The UCPD prohibits two main categories of unfair commercial practices:
- Misleading practices: These include false or deceptive information or omissions that are likely to deceive the average consumer and cause them to make a purchasing decision they would otherwise not have made.
- Aggressive practices: These involve harassment, coercion, or undue influence that significantly impairs the average consumer’s freedom of choice or conduct, leading them to make a purchasing decision they would otherwise not have made.
The UCPD also contains a list of specific practices (in its Annex I) that are considered unfair in all circumstances.
Amendments to the UCPD Regarding Misleading Environmental Claims
The Green Transition Directive revises the concepts of “misleading actions” and “misleading omissions” in the UCPD by confirming that environmental, social, and circular attributes are “material” product characteristics. Claims concerning future performance, such as net zero or climate-neutral pledges, must rest on publicly available, verifiable targets and a credible implementation plan — otherwise they constitute a misleading action.
Statements highlighting irrelevant benefits (e.g., advertising that printer paper “does not contain plastic”) are also considered deceptive when they suggest a comparative advantage the product does not actually have. Under the Green Transition Directive, comparative environmental claims trigger an obligation on traders to disclose the underlying methodology in a transparent manner so that consumers can understand the basis of comparison.
Certain practices relating to environmental claims also now appear in Annex I of the UCPD and are therefore prohibited in all circumstances. These include the following:
- Sustainability labels that are not backed by an accredited certification scheme or by public authorities may no longer be displayed.
- Generic descriptors, such as “green”, “eco-friendly”, “planet-safe”, and similar, are forbidden unless the trader can substantiate the assertion with robust evidence that is easily accessible to the average consumer.
- Partial claims (e.g., touting a product as “made with recycled material” when only the packaging meets that standard) are disallowed unless clearly limited to the relevant component.
- Representations suggesting that a product is “carbon-neutral” or “net zero”, or has a “positive climate impact” through greenhouse gas offsetting, are prohibited unless the claim reflects the product’s own life cycle emissions rather than external compensation projects.This is in line with the Commission’s general adverse position regarding offsets, although there is indication that this could be gradually shifting. Refer to this Latham article for more detail on the potential future integration of carbon removal credits into the EU Emissions Trading Scheme.
Overall, these amendments to the UCPD strengthen consumer protection against misleading environmental claims by requiring greater transparency, substantiation, and clarity from traders.
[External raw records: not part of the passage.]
(* ===== verification/Errors.v ===== *)
(** * Application errors (src/src/error.rs)

    [AppError] carries the error code of the API schema and a message; the HTTP
    status is derived from the code.  [AppError]'s third field, the list of
    field errors, is empty everywhere: [with_details] has no caller. *)

From S2P Require Export RustStr.

(** [daygleve_schema::common::ErrorCode], the codes [status] matches on. *)
Inductive ErrorCode :=
  | Validation | Unauthorized | Forbidden | NotFound | Conflict
  | HypervisorError | RateLimited | TwoFactorRequired | Internal.

#[export] Instance ErrorCode_eq_dec : EqDecision ErrorCode.
Proof. solve_decision. Defined.

Record AppError := mkAppError { code : ErrorCode; message : str }.

#[export] Instance AppError_eq_dec : EqDecision AppError.
Proof. solve_decision. Defined.

(** [ApiResult<T>]. *)
Abbreviation ApiResult T := (result AppError T).

Definition validation (m : str) : AppError := mkAppError Validation m.
Definition unauthorized (m : str) : AppError := mkAppError Unauthorized m.
Definition forbidden (m : str) : AppError := mkAppError Forbidden m.
Definition not_found (m : str) : AppError := mkAppError NotFound m.
Definition conflict (m : str) : AppError := mkAppError Conflict m.
Definition hypervisor (m : str) : AppError := mkAppError HypervisorError m.
Definition too_many_requests (m : str) : AppError := mkAppError RateLimited m.
Definition internal (m : str) : AppError := mkAppError Internal m.
Definition two_factor_required (m : str) : AppError := mkAppError TwoFactorRequired m.

Definition is_two_factor_required (e : AppError) : bool :=
  match code e with TwoFactorRequired => true | _ => false end.

(** The HTTP status code. *)
Definition status (e : AppError) : N :=
  match code e with
  | Validation => 400
  | Unauthorized => 401
  | Forbidden => 403
  | NotFound => 404
  | Conflict => 409
  | HypervisorError => 502
  | RateLimited => 429
  | TwoFactorRequired => 401
  | Internal => 500
  end.

(** The body of the response ([ApiError]; its [request_id] is [None]). *)
Definition into_response (e : AppError) : N * (ErrorCode * str) :=
  (status e, (code e, message e)).

(** Every error is answered with a 4xx or 5xx status. *)
Lemma status_is_error (e : AppError) : (400 ≤ status e < 600)%N.
Proof. unfold status. destruct (code e); lia. Qed.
Durability, Repairability, and Early Obsolescence
The Consumer Rights Directive
The Consumer Rights Directive standardises consumer protections, aiming to ensure that consumers have clear information before making purchases and robust rights when shopping online or in person.
Amendments to the Consumer Rights Directive on Durability and Early Obsolescence
The Green Transition Directive amends the Consumer Rights Directive regarding aspects of durability and repairability of products.
Businesses are required to provide clear information about the durability (including guarantees) and repairability of their products, including details on the expected lifespan of the product, the availability of spare parts, and the ease of repair.
The Green Transition Directive addresses early obsolescence practices,Early obsolescence practices are defined as a “commercial policy involving deliberately planning or designing a product with a limited lifespan so that it prematurely becomes obsolete or non-functional after a certain period or after a predetermined intensity of use”. Source: https://eur-lex.europa.eu/legal-content/EN/TXT/PDF/?uri=OJ:L_202400825. such as false claims about the sustainability of a product or the unjustified obligation to buy spare parts from the original producer. By curbing these practices, the Green Transition Directive seeks to promote a circular economy where products are used for longer periods.
Harmonised Labelling System
The Green Transition Directive introduces a Harmonised Labelling system to indicate the commercial guarantee of durability offered by producers. This system aims to standardise how key product information is presented across the EU, aiding consumers to easily compare and make informed choices.
The Green Transition Directive mandates the use of two specific instruments:
- Harmonised notice: This notice must clearly inform consumers about their legal guarantee of durability rights.
- Harmonised label: This label must clearly disclose any commercial guarantees of durability offered by the producer, particularly those exceeding the standard legal guarantee.
Both the harmonised notice and label are intended to be prominently displayed at the point of sale.
EU Energy Labelling Regulation
A related scheme that aims to help consumers make informed choices is the EU Energy Labelling Regulation, which establishes a framework for energy labelling of energy-related products. The Energy Labelling Regulation requires that products such as household appliances, lighting, and electronics display a standardised label indicating their energy efficiency on a scale (typically from A to G). This label provides clear, comparable, and easily understandable information about the product’s energy consumption and performance.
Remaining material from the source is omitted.